A right-wing, Koch-funded “seniors’ organization,” 60 Plus (check out their board of directors,) was formed in 1992 to advocate for the privatization (or personalization) of Social Security.

Fortunately, the calls to privatize or eliminate it have been repeatedly met with fierce resistance and have gone nowhere.  A 1997 Brookings report embedded a bold prediction in its title: “Privatizing Social Security: A Bad Idea Whose Time Will Never Come.”

Never? Perhaps. The 60 Plus website is now taking pains to assure older Americans that privatization is not in the works. “Don’t worry seniors: there is no such plan,” it claims.

With the cyclical nature of attacks such reassurances do not feel very reassuring, and defending Social Security requires vigilance. We still need to be watchful about once-extreme conservative ideas becoming mainstream—perhaps even more than ever now.

Now is a good time to recall the purpose beyond Social Security, and to remind leaders why it remains a bedrock value in American democracy and society.

Social Security defined America as a country that took care of its elderly, and therefore helped define what it meant to be American. With Social Security, we not only acknowledge our interdependence, we embrace it. We recognize that it is in everyone’s interest—the public interest—for all seniors to live with dignity, not in poverty, regardless of our own current or expected financial position. With Social Security we are literally all in it together, a community of the whole. In our current fractured, faction-fueled moment, Social Security remains one of the few instances of the “We” of “We the People.”

In my book The Privatization of Everything, I devote a chapter to Social Security, very purposely placed in the section on community called “Things in Common.”  In it, I wrote, FDR’s vision for Social Security was to form a national community and wrap every American into it.”
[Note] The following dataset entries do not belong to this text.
(** * MultiAgentActionPlanner: the Research -> Plan -> Assets pipeline

    A shallow embedding of [schemas.py], [researcher_groq.py],
    [planner_groq.py], [producer_groq.py] and of [app.py] (the stage
    handlers, Reset, the plan edit form and Deliver), with the properties of
    the pipeline proved over it.

    Conventions of the embedding.
    - A pydantic document is a record.  A [Dict[str, str]] that is only read
      by key (one risk item) is a [gmap string string]; the risks mapping,
      whose iteration order is observable, is an association list.
    - The hosted model behind [with_structured_output] is an oracle: it is
      asked with the number of outbound calls made so far and the payload,
      and answers with a structured reply, a reply that does not fit the
      schema, or a transport fault.
    - A stage is a computation over a [World] that records which stages were
      entered, which outbound calls were made and what the page displayed;
      a Python exception is the [Raise] outcome.  A stage call returns a
      document or raises: a chain that gives back [None] for a reply with
      no tool call is outside the model, and a statement about a call that
      returns is about a call that returns a document.
    - [st.session_state] is the record [Session].  A pydantic model has
      neither [__bool__] nor [__len__], so [if doc:] on an optional
      document tests that it is not [None].
    - A press of a button is one run of the script with that button set;
      a visit is a list of presses.  What a text input holds is a function
      of its label, default value and key.
    - Deliver runs over a [Desk] that records the sessions opened with the
      mail server and the messages displayed.  The environment and the
      secrets are maps from names to text; [int], the header checks of
      [EmailMessage], the mail server and the whitespace class of [re] are
      parameters.  [re] works on the code points of a [str], read back from
      the UTF-8 text that holds it. *)

From Stdlib Require Import Ascii.
From stdpp Require Import base numbers strings pretty list gmap.
(** * GovChat-NL policy scanner: a shallow embedding and its properties

    The development follows the repository's own layout:

    - [Number]: the arithmetic of JavaScript numbers on integers;
    - [Pagination]: the page-number strip of the search results
      (the Svelte pagination component, [getPageNumbers]);
    - [PolicyApi]: the response handling of [src/lib/apis/policy.ts];
    - [PolicySearchStore] and [PolicyDocumentsStore]: the two Svelte stores;
    - [RobustScraper] and [GemeentebladScraper]: the scraper code of the
      architecture document; [MySourcePlugin]: the plugin of the guide
      "Adding new scrapers", with its discovery loop;
    - [DeduplicationGate] and [ScanJobs]: the parts of the pipeline whose
      implementation is not among the sources, modelled from the
      specification of the pipeline. *)

From Stdlib Require Import ZArith Lia Sorted DecimalString DecimalPos.
From stdpp Require Import base option list gmap strings pretty.

Local Open Scope Z_scope.
Set Warnings "-register-all".

(* ===================================================================== *)
(** ** JavaScript numbers that hold integers *)
(* ===================================================================== *)

Module Number.

Definition MAX_SAFE_INTEGER : Z := 2 ^ 53 - 1.

(** The double nearest to the integer [n], a tie going to the even
    mantissa (magnitudes below [2 ^ 1024]): up to [2 ^ 53] every integer is
    a double, beyond it the doubles are the multiples of a power of two. *)
Definition round (n : Z) : Z :=
  if Z.abs n <=? 2 ^ 53 then n
  else
    let ulp := 2 ^ (Z.log2 (Z.abs n) - 52) in
    let q := n / ulp in
    let r := n mod ulp in
    if 2 * r <? ulp then q * ulp
    else if ulp <? 2 * r then (q + 1) * ulp
    else if Z.even q then q * ulp else (q + 1) * ulp.

(** [x + y] and [x - y] on such numbers. *)
Definition add (x y : Z) : Z := round (x + y).
Definition sub (x y : Z) : Z := round (x - y).

Example round_tie_down : round (2 ^ 53 + 1) = 2 ^ 53.
Proof. reflexivity. Qed.

Example round_tie_up : round (2 ^ 53 + 3) = 2 ^ 53 + 4.
Proof. reflexivity. Qed.

Example round_negative : round (- 2 ^ 53 - 1) = - 2 ^ 53.
Proof. reflexivity. Qed.

Lemma round_exact (n : Z) : - 2 ^ 53 <= n <= 2 ^ 53 -> round n = n.
Proof.
  intros Hn. unfold round.
  destruct (Z.leb_spec (Z.abs n) (2 ^ 53)); [reflexivity | lia].
Qed.

Lemma add_exact (x y : Z) : - 2 ^ 53 <= x + y <= 2 ^ 53 -> add x y = x + y.
Proof. apply round_exact. Qed.

Lemma sub_exact (x y : Z) : - 2 ^ 53 <= x - y <= 2 ^ 53 -> sub x y = x - y.
Proof. apply round_exact. Qed.

End Number.

(* ===================================================================== *)
(** ** Pagination component: [getPageNumbers] *)
(* ===================================================================== *)

Module Pagination.

(** An entry of the returned array [(number | string)[]]: the only string
    the function ever stores is ['...']. *)
Inductive page_entry : Type :=
| PageNumber (n : Z)
| Ellipsis.

#[global] Instance page_entry_eq_dec : EqDecision page_entry.
Proof. solve_decision. Defined.

Definition delta : Z := 2.

(** [for (let i = lo; i <= hi; i++) range.push(i)], from [i] on with
    [range] as pushed so far; [None] when [fuel] iterations did not leave
    the loop. *)
Fixpoint for_loop (fuel : nat) (i hi : Z) (range : list Z) : option (list Z) :=
  match fuel with
  | O => None
  | S fuel' =>
      if i <=? hi then for_loop fuel' (Number.add i 1) hi (range ++ [i])
      else Some range
  end.

Definition getPageNumbers (fuel : nat) (current total : Z) : option (list page_entry) :=
  match for_loop fuel (Z.max 2 (Number.sub current delta))
          (Z.min (Number.sub total 1) (Number.add current delta)) [] with
  | None => None
  | Some range =>
      let range0 := PageNumber <$> range in
      (* range.unshift('...') *)
      let range1 :=
        if Number.sub current delta >? 2 then Ellipsis :: range0 else range0 in
      (* range.push('...') *)
      let range2 :=
        if Number.add current delta <? Number.sub total 1
        then range1 ++ [Ellipsis] else range1 in
      (* range.unshift(1) *)
      let range3 := PageNumber 1 :: range2 in
      (* if (total > 1) range.push(total) *)
      Some (if total >? 1 then range3 ++ [PageNumber total] else range3)
  end.

(** The closed form of the loop and of the strip while the arithmetic is
    exact. *)
Definition for_range (lo hi : Z) : list Z := seqZ lo (hi + 1 - lo).

Definition exact_strip (current total : Z) : list page_entry :=
  let range0 :=
    PageNumber <$> for_range (Z.max 2 (current - delta))
                             (Z.min (total - 1) (current + delta)) in
  let range1 := if current - delta >? 2 then Ellipsis :: range0 else range0 in
  let range2 := if current + delta <? total - 1 then range1 ++ [Ellipsis] else range1 in
  let range3 := PageNumber 1 :: range2 in
  if total >? 1 then range3 ++ [PageNumber total] else range3.

(** The numeric entries of a strip, in order. *)
Definition page_numbers (l : list page_entry) : list Z :=
  omap (fun e => match e with PageNumber n => Some n | Ellipsis => None end) l.

(** [gaps_ok prev dots l]: reading [l] from left to right after the number
    [prev] (and after a ['...'] when [dots] holds), the numbers increase
    strictly, no ['...'] is first, last or doubled, and the two numbers
    around a ['...'] are not neighbours. *)
Fixpoint gaps_ok (prev : Z) (dots : bool) (l : list page_entry) : Prop :=
  match l with
  | [] => dots = false
  | PageNumber n :: r =>
      (if dots then prev + 1 < n else prev < n) /\ gaps_ok n false r
  | Ellipsis :: r => dots = false /\ gaps_ok prev true r
  end.

Example getPageNumbers_1_1 : getPageNumbers 6 1 1 = Some [PageNumber 1].
Proof. reflexivity. Qed.

Example getPageNumbers_5_10 :
  getPageNumbers 6 5 10 =
  Some [PageNumber 1; Ellipsis; PageNumber 3; PageNumber 4; PageNumber 5;
        PageNumber 6; PageNumber 7; Ellipsis; PageNumber 10].
Proof. reflexivity. Qed.

Example getPageNumbers_4_7 :
  getPageNumbers 6 4 7 =
  Some [PageNumber 1; PageNumber 2; PageNumber 3; PageNumber 4; PageNumber 5;
        PageNumber 6; PageNumber 7].
Proof. reflexivity. Qed.

(** *** The loop while the arithmetic is exact *)

Lemma for_loop_exact (fuel : nat) :
  forall lo hi range,
    - 2 ^ 53 <= lo -> hi < 2 ^ 53 ->
    (Z.to_nat (hi + 1 - lo) < fuel)%nat ->
    for_loop fuel lo hi range = Some (range ++ for_range lo hi).
Proof.
  induction fuel as [|fuel IH]; intros lo hi range Hlo Hhi Hfuel; [lia|].
  simpl. unfold for_range. destruct (Z.leb_spec lo hi) as [Hle|Hgt].
  - rewrite Number.add_exact by lia.
    rewrite IH by lia. unfold for_range.
    rewrite (seqZ_cons lo) by lia. rewrite <- app_assoc. simpl.
    do 3 f_equal. f_equal; lia.
  - rewrite seqZ_nil by lia. by rewrite app_nil_r.
Qed.

(** Within the safe integers the call returns, and returns the closed
    form. *)
Lemma getPageNumbers_exact (fuel : nat) (current total : Z) :
  1 <= current <= total -> total <= Number.MAX_SAFE_INTEGER ->
  (6 <= fuel)%nat ->
  getPageNumbers fuel current total = Some (exact_strip current total).
Proof.
  unfold Number.MAX_SAFE_INTEGER. intros Hc Ht Hfuel.
  assert (Hsub : Number.sub current delta = current - delta)
    by (apply Number.sub_exact; unfold delta; lia).
  assert (Hone : Number.sub total 1 = total - 1)
    by (apply Number.sub_exact; lia).
  assert (Hadd : Z.min (total - 1) (Number.add current delta)
                 = Z.min (total - 1) (current + delta)
                 /\ (Number.add current delta <? total - 1)
                    = (current + delta <? total - 1)).
  { destruct (Z_le_gt_dec (current + delta) (2 ^ 53)) as [Hle|Hgt].
    - rewrite Number.add_exact by (unfold delta in *; lia). auto.
    - assert (current = 2 ^ 53 - 1) as -> by (unfold delta in *; lia).
      change (Number.add (2 ^ 53 - 1) delta) with (2 ^ 53).
      split; [unfold delta; lia|].
      destruct (Z.ltb_spec (2 ^ 53) (total - 1)),
        (Z.ltb_spec (2 ^ 53 - 1 + delta) (total - 1)); unfold delta in *; lia. }
  destruct Hadd as [Hmin Htest].
  unfold getPageNumbers, exact_strip.
  rewrite Hone, Hmin, Htest, Hsub.
  rewrite for_loop_exact by (unfold delta; lia).
  reflexivity.
Qed.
Social Security is often spoken of in terms of its “popularity,” but popularity describes more something that comes and goes, something that “trends.” But it is a nearly century-long sacred compact between generations, among all Americans. When something becomes so woven into the fabric of American society, it’s not merely popular—it’s an expression of an enduring American value—community—a value worth holding on to and even expanding.